A third season was directed by Yuzo Aoki and writer Junichi Iioka . The character design was done by Hidetoshi Owashi, Shingo Araki, Tatsuo Yanagino and Yuzo Aoki; Tsutomu Ishigaki was the artistic director . It was first broadcast on March 3, 1984 to September 28, 1985 on Nippon Television.
Each of the three anime seasons published can easily be identified by the color of Lupin's jacket , because in each season his jacket had a different color, which was also retained in the film productions. Therefore, due to the color of the jacket, the plot time of each film can be classified within Lupin's career with a few exceptions.
- Lupine III, season 1, 23 episodes (1971–1972): green jacket
- Lupine III Part II (also: Shin Lupine III ( 新 ル パ ン 三世 )), 2nd season, 155 episodes (1977–1980): red jacket
- Lupine III Part III, 3rd season, 50 episodes (1984–1985): pink jacket
Most of the stories in the anime episodes were based on the manga. During the second season, a new episode was broadcast on Japanese television every week. It was also one of the first series to be broadcast at least partially in stereo .
In 2012 TMS Entertainment produced the television series Lupine the Third - Mine Fujiko to Iu Onna (LUPINE the Third - 峰 不二 子 と い う 女 - ) which premiered on NTV from April 5 to June 28, 2012 after midnight (and thus on the previous television day ) . Directed by Sayo Yamamoto . Two spin-off films were released for the series, each with Jigen and Goemon as the main focus. Another television series followed in 2015 under the title Lupine Sansei or Part IV , which was created at Telecom Animation Film and is mainly set in Italy. In 2018, Lupine Sansei Part 5 ( ル パ ン 三世 PART5 ) was released, another series that mainly takes place abroad, here France.

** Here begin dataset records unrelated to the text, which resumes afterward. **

(** A heartbeat reported twice at 10:03 after two missed intervals. *)
Lemma duplicate_heartbeat_breaks_streak :
  scan_pair test_monitor (PStr "monitor") 2
    (event "monitor" "2025-08-04T10:03:00Z")
    (event "monitor" "2025-08-04T10:03:00Z") = Ok (Continue 0).
Proof.
  apply (duplicate_timestamp_resets_the_streak test_monitor (PStr "monitor") 2
           (event "monitor" "2025-08-04T10:03:00Z")
           (event "monitor" "2025-08-04T10:03:00Z")
           (utc 2025 8 4 10 3 0) (utc 2025 8 4 10 3 0) (utc 2025 8 4 10 4 0));
    vm_compute; reflexivity.
Defined.

(** Without the duplicate the same three gaps reach the threshold. *)
Example duplicate_changes_the_outcome :
  monitor test_monitor
    [event "m" "2025-08-04T10:00:00Z"; event "m" "2025-08-04T10:03:00Z";
     event "m" "2025-08-04T10:03:00Z"; event "m" "2025-08-04T10:05:00Z"]
  = Ok []
  /\ monitor test_monitor
       [event "m" "2025-08-04T10:00:00Z"; event "m" "2025-08-04T10:03:00Z";
        event "m" "2025-08-04T10:05:00Z"]
     = Ok [mk_alert (PStr "m") "2025-08-04T10:06:00Z"].
Proof. vm_compute. split; reflexivity. Qed.

(* ===================================================================== *)
(** * Timestamp parsing *)
(* ===================================================================== *)

Lemma chars_of_list l : chars (string_of_list_ascii l) = l.
Proof. apply list_ascii_of_string_of_list_ascii. Qed.

Lemma chars_append a b : chars (a ++ b)%string = (chars a ++ chars b)%list.
Proof. induction a as [| c a IH]; simpl; [reflexivity | now rewrite IH]. Qed.

Lemma string_of_chars s : string_of_list_ascii (chars s) = s.
Proof. apply string_of_list_ascii_of_string. Qed.

Lemma endswith_Z_app s : endswith_Z (s ++ "Z") = true.
Proof.
  unfold endswith_Z. rewrite chars_append, rev_app_distr. reflexivity.
Qed.

Lemma drop_last_app s : drop_last (s ++ "Z") = s.
Proof.
  unfold drop_last. rewrite chars_append. simpl (chars "Z").
  rewrite removelast_last. apply string_of_chars.
Qed.

Lemma endswith_Z_offset s : endswith_Z (s ++ "+00:00") = false.
Proof.
  unfold endswith_Z. rewrite chars_append, rev_app_distr. reflexivity.
Qed.

Lemma parse_timestamp_str s :
  parse_timestamp (PStr s) =
    match fromisoformat_str
            (if endswith_Z s then (drop_last s ++ "+00:00")%string else s) with
    | Ok t => Ok (Some t)
    | Raise _ => Ok None
    end.
Proof.
  unfold parse_timestamp, py_endswith_Z. cbn [bind].
  destruct (endswith_Z s); cbn [datetime_fromisoformat].
  - unfold fromisoformat_str, new_datetime.
    repeat match goal with
           | |- context [match ?x with _ => _ end] => destruct x
           end; reflexivity.
  - unfold fromisoformat_str, new_datetime.
    repeat match goal with
           | |- context [match ?x with _ => _ end] => destruct x
           end; reflexivity.
Qed.

(** Digits *)
Lemma code_digit_char d : code (digit_char d) = 48 + d mod 10.
Proof.
  unfold code, digit_char.
  rewrite N_ascii_embedding.
  - rewrite Z2N.id; [reflexivity | zlia].
  - assert (Z.to_N (48 + d mod 10) < Z.to_N 256)%N; [| assumption].
    apply Z2N.inj_lt; zlia.
Qed.

Lemma is_digit_digit_char d : is_digit (digit_char d) = true.
Proof.
  unfold is_digit. rewrite code_digit_char.
  apply andb_true_iff. split; apply Z.leb_le; zlia.
Qed.

Lemma digit_char_eqb d c :
  is_digit c = false -> Ascii.eqb (digit_char d) c = false.
Proof.
  intros H. destruct (Ascii.eqb (digit_char d) c) eqn:E; [| reflexivity].
  apply Ascii.eqb_eq in E. subst c. rewrite is_digit_digit_char in H.
  discriminate.
Qed.

Lemma parse_digits_2 n rest :
  0 <= n < 100 ->
  parse_digits 2 0 (zero_pad 2 n ++ rest) = Some (n, rest).
Proof.
  intros Hn. cbn [zero_pad app parse_digits].
  rewrite !is_digit_digit_char, !code_digit_char. do 2 f_equal. zlia.
Qed.

Lemma parse_digits_4 n rest :
  0 <= n < 10000 ->
  parse_digits 4 0 (zero_pad 4 n ++ rest) = Some (n, rest).
Proof.
  intros Hn. cbn [zero_pad app parse_digits].
  rewrite !is_digit_digit_char, !code_digit_char. do 2 f_equal. zlia.
Qed.

Lemma decimal_four y : 1000 <= y -> decimal y = zero_pad 4 y.
Proof.
  intros Hy. unfold decimal.
  destruct (Z.ltb_spec y 10); [lia |].
  destruct (Z.ltb_spec y 100); [lia |].
  destruct (Z.ltb_spec y 1000); [lia | reflexivity].
Qed.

- Lupine III: The Woman Called Fujiko Mine, predecessor to Season 1/4. Series, 13 episodes (2012): green jacket
- Lupine III Part IV, Season 4/5. Series, 26 episodes (2015): blue jacket
- Lupine III Part 5, Season 5/6. Series, 24 episodes + 1 OVA (2018): blue jacket
Takeo Yamashita composed the soundtrack for the first season. The preludes are:
- Lupine Sansei Sono 1 by Charlie Kosei
- Afro Lupine '68 by Charlie Kosei with Yasuo Yamada
- Lupine Sansei Sono 3 by Yoshiro Hiroishi with Goro Naya
- Lupine Sansei Sono 3 by Yoshiro Hiroishi
The credits were backed with Lupine Sansei Sono 2 by Charlie Kosei.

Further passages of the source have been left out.